§ Task instructions:
Range to output from the entries below: the line containing "Lemma create_spec req" through the line containing "destruct (cr_version_ok req);". Set it down exactly, ends included, nothing else.

§ Data for review:

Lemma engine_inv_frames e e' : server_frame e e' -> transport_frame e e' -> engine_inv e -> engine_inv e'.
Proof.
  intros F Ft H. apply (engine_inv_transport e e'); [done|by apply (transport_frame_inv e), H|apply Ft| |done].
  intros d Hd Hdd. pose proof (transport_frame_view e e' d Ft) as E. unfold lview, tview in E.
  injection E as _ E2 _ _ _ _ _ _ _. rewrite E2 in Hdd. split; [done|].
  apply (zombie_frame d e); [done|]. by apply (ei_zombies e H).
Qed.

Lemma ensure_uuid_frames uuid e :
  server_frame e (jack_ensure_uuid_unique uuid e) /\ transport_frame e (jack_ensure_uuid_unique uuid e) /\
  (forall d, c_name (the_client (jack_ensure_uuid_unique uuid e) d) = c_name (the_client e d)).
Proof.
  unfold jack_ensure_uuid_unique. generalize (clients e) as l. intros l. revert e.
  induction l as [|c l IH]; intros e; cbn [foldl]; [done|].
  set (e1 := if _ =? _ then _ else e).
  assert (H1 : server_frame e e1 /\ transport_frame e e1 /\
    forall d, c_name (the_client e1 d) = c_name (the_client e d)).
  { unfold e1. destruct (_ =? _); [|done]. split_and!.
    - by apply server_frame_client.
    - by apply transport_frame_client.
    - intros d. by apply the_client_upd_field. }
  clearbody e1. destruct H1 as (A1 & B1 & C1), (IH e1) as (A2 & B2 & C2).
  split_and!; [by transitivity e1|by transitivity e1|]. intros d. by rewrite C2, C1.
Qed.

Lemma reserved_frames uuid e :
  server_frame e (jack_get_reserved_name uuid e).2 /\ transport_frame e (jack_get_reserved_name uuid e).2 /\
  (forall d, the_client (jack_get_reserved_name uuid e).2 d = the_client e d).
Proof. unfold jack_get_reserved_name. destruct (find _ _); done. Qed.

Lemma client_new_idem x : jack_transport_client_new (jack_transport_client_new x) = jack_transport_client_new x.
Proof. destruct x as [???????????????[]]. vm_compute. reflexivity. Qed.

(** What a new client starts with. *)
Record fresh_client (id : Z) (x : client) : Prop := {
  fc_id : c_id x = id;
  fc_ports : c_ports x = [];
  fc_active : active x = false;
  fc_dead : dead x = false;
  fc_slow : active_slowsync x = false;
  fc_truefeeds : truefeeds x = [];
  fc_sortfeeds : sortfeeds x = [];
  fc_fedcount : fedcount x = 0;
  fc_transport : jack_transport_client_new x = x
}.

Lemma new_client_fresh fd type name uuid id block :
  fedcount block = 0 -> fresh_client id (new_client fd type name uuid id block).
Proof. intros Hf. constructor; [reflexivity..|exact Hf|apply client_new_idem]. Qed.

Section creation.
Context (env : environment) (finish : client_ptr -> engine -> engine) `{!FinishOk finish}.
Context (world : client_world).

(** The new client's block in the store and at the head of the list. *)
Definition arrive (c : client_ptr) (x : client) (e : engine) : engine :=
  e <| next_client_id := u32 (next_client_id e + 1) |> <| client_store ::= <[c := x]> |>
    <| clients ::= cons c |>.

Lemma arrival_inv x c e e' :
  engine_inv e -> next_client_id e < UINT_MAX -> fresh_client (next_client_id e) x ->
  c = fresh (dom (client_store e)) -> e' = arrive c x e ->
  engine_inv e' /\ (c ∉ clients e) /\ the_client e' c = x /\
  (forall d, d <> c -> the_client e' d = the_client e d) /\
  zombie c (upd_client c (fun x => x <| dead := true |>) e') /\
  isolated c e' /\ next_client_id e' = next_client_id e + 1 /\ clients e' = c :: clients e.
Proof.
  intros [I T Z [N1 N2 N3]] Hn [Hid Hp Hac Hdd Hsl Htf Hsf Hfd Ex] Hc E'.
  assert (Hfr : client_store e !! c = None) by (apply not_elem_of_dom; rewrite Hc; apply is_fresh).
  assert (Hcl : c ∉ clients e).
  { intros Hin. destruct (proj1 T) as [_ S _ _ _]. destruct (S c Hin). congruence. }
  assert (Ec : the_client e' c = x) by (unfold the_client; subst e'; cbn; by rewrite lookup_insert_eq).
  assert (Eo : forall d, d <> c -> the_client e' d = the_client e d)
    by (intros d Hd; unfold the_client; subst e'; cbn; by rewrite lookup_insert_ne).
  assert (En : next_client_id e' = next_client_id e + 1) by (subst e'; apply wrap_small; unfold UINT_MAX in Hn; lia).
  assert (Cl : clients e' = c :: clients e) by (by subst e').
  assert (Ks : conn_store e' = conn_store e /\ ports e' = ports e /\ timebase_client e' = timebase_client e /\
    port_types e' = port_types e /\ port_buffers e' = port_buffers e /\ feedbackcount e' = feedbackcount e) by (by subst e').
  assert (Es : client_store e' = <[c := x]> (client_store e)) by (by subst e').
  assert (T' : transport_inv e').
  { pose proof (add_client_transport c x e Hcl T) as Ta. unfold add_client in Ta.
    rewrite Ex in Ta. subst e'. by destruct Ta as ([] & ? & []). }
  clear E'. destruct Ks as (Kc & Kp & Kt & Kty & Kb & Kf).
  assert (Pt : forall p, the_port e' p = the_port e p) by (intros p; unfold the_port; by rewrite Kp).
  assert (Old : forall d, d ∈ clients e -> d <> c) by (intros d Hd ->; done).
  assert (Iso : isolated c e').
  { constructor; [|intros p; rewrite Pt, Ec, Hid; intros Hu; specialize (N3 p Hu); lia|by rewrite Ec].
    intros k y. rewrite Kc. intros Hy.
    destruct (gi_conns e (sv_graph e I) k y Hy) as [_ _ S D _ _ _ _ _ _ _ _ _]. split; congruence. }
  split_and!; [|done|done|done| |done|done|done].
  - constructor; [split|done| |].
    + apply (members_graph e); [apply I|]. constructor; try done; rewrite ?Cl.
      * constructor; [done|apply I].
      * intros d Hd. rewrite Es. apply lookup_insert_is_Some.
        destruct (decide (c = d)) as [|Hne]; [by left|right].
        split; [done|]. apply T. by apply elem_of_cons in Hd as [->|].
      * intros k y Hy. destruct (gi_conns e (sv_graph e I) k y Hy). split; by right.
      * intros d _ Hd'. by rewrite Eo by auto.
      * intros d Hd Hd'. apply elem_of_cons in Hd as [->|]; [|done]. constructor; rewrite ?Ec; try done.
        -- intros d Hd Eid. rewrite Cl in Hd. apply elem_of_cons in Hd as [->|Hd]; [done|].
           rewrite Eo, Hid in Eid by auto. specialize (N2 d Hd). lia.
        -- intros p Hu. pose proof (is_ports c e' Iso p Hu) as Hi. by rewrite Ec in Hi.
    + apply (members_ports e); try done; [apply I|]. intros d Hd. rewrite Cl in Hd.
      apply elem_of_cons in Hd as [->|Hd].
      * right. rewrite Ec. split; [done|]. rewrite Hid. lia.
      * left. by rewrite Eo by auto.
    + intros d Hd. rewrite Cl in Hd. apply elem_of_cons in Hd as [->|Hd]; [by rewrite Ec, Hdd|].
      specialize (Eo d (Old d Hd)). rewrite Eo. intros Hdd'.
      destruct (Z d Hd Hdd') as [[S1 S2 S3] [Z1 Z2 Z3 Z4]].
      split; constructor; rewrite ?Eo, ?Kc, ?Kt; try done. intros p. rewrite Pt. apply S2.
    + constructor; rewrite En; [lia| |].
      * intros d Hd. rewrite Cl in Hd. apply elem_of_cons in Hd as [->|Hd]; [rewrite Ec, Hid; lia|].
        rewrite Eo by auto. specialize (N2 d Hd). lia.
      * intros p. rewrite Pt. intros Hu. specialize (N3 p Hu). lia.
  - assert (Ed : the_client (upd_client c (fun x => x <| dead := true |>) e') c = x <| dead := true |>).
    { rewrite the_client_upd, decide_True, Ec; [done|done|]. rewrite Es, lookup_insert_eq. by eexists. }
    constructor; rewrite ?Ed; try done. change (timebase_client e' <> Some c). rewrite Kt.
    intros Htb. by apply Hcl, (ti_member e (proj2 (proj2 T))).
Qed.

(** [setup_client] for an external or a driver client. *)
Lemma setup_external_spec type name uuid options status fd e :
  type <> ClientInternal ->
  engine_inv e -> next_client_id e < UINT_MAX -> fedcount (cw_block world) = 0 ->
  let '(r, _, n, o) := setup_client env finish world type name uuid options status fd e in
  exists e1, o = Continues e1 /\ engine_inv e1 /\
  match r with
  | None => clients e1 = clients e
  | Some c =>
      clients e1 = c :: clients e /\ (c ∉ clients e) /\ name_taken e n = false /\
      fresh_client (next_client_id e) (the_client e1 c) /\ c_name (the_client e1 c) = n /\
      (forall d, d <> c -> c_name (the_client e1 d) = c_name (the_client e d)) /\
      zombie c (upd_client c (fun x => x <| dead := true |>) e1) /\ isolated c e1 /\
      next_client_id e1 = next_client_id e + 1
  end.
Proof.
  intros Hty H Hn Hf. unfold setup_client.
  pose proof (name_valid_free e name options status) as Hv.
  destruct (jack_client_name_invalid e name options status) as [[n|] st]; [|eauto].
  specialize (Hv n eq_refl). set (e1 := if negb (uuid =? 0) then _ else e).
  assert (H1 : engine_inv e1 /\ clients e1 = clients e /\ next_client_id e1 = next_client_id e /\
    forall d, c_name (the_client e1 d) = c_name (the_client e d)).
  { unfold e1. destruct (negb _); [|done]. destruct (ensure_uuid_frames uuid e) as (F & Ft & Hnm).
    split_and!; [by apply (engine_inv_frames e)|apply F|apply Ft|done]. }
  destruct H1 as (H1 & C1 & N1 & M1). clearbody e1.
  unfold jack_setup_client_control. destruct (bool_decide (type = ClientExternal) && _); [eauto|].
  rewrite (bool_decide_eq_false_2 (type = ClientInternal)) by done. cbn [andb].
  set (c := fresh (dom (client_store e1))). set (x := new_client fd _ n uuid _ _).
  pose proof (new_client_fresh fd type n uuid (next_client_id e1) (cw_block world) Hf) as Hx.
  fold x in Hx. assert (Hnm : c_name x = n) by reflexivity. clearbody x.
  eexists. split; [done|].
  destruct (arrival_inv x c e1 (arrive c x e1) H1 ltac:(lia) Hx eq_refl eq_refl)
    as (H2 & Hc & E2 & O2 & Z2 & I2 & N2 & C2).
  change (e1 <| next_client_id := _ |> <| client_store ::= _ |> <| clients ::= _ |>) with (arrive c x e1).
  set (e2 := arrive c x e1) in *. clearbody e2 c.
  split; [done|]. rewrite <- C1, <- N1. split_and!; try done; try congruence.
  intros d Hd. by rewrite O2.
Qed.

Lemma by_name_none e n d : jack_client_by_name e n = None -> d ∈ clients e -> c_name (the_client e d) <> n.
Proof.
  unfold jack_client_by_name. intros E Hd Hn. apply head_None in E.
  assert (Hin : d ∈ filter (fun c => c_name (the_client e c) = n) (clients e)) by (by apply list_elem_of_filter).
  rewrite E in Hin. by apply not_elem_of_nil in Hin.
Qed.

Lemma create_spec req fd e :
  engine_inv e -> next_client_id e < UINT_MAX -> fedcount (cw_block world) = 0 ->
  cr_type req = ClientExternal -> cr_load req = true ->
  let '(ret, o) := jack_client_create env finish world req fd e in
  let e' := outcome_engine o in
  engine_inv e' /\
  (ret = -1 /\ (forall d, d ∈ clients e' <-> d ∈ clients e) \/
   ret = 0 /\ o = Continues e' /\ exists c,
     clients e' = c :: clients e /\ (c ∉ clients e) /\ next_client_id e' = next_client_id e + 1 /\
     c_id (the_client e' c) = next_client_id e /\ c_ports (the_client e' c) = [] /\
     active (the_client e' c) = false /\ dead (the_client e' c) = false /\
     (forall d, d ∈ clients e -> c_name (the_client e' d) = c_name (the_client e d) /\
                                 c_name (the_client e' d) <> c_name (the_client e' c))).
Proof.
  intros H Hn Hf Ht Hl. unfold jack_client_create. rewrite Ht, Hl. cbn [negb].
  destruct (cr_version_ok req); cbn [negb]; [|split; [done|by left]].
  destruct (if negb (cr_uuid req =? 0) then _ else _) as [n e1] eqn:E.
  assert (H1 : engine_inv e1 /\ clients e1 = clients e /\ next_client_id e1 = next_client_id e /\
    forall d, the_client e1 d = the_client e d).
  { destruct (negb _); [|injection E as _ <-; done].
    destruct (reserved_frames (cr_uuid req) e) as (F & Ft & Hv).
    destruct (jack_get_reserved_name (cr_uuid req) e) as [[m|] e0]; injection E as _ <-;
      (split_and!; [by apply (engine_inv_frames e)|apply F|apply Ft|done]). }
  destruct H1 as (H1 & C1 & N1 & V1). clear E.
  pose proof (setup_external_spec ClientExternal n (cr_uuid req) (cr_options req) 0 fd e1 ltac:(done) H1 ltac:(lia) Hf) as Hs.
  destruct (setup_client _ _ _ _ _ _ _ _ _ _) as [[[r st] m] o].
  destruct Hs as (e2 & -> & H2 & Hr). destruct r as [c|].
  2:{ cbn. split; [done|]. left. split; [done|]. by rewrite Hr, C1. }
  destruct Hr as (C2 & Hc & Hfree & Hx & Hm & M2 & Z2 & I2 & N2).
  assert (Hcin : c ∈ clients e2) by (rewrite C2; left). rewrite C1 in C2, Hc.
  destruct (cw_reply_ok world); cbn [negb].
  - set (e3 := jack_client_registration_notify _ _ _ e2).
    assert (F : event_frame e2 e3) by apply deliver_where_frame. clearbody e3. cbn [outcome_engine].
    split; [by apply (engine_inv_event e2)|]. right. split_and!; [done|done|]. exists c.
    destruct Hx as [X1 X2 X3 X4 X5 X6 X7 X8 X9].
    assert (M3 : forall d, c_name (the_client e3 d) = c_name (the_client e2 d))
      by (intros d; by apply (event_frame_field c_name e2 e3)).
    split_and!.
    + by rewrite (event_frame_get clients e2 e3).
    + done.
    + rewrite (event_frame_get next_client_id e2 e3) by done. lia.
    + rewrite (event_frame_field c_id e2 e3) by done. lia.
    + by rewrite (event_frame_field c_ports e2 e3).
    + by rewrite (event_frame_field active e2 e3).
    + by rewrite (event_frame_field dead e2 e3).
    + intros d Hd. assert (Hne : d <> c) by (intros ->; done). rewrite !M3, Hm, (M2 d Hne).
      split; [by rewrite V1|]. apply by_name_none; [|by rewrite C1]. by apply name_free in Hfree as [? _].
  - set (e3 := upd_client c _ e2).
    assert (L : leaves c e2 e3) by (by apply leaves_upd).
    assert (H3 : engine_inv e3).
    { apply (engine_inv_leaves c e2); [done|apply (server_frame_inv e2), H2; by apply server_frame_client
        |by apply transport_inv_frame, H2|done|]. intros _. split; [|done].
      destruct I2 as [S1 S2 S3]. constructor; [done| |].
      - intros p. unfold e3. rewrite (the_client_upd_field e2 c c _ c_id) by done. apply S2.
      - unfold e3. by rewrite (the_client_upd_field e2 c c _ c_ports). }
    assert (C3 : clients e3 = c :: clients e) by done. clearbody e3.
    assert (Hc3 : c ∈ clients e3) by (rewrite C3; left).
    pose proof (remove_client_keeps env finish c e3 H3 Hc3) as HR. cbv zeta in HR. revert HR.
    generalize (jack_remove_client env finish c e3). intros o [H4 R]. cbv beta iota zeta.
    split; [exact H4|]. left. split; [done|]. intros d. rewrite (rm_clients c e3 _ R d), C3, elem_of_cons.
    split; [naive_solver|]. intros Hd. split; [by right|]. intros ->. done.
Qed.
==
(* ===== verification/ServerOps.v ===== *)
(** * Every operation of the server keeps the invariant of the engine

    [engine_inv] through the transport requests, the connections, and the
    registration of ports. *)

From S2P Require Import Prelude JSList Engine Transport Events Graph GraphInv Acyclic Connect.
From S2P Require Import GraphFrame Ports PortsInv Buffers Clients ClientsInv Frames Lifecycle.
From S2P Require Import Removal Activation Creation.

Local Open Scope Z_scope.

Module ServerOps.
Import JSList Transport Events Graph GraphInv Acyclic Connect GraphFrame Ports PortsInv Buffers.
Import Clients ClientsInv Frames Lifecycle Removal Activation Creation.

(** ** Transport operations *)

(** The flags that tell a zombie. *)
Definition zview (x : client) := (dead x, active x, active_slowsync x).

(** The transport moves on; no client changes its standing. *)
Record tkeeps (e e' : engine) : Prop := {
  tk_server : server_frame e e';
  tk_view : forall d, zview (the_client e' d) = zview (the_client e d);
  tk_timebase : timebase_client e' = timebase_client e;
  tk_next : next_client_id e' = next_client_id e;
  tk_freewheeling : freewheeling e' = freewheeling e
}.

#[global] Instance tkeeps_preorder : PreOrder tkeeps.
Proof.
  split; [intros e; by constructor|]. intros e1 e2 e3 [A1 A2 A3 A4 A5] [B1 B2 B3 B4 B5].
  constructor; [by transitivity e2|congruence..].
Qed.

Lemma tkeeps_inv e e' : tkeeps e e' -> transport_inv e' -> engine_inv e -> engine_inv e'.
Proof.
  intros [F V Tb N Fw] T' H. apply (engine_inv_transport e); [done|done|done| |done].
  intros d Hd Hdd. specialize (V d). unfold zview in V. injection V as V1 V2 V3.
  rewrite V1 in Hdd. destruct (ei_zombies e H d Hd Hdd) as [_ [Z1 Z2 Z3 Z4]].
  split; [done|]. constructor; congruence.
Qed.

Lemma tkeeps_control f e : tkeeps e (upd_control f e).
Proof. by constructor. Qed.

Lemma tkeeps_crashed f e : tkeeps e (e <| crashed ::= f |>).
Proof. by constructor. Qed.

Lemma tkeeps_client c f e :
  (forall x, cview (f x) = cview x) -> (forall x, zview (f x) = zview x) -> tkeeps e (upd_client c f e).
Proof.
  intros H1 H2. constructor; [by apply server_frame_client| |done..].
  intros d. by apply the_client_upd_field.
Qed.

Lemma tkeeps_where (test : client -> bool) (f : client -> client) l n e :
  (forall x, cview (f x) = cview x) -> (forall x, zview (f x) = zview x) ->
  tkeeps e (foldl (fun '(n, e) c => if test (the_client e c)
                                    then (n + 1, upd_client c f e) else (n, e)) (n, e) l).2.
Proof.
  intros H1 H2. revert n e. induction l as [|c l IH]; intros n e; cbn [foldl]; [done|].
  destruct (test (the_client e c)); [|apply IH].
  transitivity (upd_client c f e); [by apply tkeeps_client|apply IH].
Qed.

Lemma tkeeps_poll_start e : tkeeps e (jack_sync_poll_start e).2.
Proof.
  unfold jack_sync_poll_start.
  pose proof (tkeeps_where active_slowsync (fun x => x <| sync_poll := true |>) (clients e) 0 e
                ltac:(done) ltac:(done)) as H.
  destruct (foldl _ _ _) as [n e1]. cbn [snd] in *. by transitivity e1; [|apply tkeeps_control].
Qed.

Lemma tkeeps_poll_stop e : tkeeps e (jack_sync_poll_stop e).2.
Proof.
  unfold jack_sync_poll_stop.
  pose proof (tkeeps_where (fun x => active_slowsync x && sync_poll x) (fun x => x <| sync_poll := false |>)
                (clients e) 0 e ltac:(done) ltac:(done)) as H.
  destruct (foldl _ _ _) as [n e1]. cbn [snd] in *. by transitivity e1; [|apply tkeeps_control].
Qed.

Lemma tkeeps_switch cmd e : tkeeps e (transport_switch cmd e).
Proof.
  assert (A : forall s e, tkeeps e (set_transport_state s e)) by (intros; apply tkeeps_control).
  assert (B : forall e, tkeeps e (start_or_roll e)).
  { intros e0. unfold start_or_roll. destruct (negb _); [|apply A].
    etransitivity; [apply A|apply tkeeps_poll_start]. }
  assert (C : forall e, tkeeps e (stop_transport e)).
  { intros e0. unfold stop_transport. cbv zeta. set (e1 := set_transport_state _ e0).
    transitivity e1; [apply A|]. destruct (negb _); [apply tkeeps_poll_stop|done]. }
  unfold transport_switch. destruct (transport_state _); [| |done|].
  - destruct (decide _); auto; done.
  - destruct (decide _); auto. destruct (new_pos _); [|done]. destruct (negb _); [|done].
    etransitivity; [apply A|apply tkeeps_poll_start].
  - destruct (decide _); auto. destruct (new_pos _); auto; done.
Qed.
--
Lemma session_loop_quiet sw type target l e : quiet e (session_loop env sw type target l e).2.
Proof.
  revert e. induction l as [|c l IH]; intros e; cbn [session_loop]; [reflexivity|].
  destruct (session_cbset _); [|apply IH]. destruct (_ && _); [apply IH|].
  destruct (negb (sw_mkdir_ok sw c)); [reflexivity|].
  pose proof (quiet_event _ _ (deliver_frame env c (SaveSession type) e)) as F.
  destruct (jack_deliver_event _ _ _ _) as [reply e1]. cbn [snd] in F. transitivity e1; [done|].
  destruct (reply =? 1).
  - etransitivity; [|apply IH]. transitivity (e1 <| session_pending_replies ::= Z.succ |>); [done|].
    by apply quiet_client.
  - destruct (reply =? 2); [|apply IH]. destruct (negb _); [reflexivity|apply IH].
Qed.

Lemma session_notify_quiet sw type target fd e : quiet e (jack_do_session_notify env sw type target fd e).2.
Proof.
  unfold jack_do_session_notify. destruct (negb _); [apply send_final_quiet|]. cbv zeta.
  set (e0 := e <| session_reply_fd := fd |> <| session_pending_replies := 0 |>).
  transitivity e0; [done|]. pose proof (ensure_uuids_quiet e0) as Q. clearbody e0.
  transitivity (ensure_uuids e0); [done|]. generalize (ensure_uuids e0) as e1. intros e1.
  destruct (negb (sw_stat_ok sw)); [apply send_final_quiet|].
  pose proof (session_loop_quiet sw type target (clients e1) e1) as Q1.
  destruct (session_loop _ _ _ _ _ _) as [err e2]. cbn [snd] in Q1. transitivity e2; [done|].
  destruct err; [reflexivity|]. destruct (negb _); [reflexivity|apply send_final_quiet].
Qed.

§ Reply to the exercise:
Lemma create_spec req fd e :
  engine_inv e -> next_client_id e < UINT_MAX -> fedcount (cw_block world) = 0 ->
  cr_type req = ClientExternal -> cr_load req = true ->
  let '(ret, o) := jack_client_create env finish world req fd e in
  let e' := outcome_engine o in
  engine_inv e' /\
  (ret = -1 /\ (forall d, d ∈ clients e' <-> d ∈ clients e) \/
   ret = 0 /\ o = Continues e' /\ exists c,
     clients e' = c :: clients e /\ (c ∉ clients e) /\ next_client_id e' = next_client_id e + 1 /\
     c_id (the_client e' c) = next_client_id e /\ c_ports (the_client e' c) = [] /\
     active (the_client e' c) = false /\ dead (the_client e' c) = false /\
     (forall d, d ∈ clients e -> c_name (the_client e' d) = c_name (the_client e d) /\
                                 c_name (the_client e' d) <> c_name (the_client e' c))).
Proof.
  intros H Hn Hf Ht Hl. unfold jack_client_create. rewrite Ht, Hl. cbn [negb].
  destruct (cr_version_ok req); cbn [negb]; [|split; [done|by left]].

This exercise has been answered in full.